/---

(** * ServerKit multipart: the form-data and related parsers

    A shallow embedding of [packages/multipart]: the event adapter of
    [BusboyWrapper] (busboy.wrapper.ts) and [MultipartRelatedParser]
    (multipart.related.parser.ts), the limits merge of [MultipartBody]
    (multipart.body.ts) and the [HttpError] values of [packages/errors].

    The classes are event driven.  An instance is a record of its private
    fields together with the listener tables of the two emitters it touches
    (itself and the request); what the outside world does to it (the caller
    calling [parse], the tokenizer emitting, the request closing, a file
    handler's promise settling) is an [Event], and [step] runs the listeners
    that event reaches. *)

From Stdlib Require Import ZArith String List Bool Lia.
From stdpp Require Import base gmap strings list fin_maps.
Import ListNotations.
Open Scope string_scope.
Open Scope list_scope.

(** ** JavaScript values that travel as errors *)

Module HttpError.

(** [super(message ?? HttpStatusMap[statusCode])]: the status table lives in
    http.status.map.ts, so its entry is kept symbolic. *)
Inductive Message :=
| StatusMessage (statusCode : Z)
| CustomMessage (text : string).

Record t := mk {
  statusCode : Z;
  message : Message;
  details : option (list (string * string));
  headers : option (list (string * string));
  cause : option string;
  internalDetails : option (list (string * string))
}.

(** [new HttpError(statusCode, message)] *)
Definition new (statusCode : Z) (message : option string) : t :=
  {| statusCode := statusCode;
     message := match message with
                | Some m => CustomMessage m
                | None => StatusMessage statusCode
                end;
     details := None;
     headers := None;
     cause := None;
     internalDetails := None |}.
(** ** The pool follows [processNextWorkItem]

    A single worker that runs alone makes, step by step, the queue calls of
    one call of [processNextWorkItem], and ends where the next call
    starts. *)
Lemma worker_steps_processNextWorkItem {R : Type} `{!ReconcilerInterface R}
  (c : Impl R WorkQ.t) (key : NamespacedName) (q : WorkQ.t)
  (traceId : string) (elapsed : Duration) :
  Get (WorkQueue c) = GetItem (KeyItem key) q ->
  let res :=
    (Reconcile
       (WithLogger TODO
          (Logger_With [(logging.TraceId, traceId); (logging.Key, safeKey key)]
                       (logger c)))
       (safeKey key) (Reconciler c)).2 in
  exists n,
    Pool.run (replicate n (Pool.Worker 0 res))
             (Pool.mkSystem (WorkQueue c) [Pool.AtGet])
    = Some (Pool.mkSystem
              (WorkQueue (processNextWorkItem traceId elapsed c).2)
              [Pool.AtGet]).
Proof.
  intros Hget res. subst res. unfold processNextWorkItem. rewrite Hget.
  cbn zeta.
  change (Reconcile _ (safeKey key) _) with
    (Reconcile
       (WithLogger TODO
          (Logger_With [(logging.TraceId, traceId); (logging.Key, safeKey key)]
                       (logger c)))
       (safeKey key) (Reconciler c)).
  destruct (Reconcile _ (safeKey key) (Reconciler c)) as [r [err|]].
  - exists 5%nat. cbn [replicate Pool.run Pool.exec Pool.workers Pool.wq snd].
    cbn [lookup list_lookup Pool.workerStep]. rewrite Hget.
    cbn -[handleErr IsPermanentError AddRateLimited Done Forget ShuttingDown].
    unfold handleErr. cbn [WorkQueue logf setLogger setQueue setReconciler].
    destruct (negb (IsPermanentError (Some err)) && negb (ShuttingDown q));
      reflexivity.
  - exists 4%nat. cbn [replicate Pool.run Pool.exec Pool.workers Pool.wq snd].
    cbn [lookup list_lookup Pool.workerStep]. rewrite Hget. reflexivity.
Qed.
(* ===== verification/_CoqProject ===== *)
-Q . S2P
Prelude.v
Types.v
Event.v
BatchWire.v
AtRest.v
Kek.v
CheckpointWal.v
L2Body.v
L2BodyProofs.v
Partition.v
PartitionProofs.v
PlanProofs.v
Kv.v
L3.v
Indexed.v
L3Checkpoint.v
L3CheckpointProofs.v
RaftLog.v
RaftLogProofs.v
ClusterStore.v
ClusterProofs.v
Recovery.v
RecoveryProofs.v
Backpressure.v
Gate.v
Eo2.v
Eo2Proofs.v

\---

Required work: Above are some lines. Repeat exactly, and only, those from the line that has "one call of" through the line that has "(traceId : string)".

Reply to the exercise:
    one call of [processNextWorkItem], and ends where the next call
    starts. *)
Lemma worker_steps_processNextWorkItem {R : Type} `{!ReconcilerInterface R}
  (c : Impl R WorkQ.t) (key : NamespacedName) (q : WorkQ.t)
  (traceId : string) (elapsed : Duration) :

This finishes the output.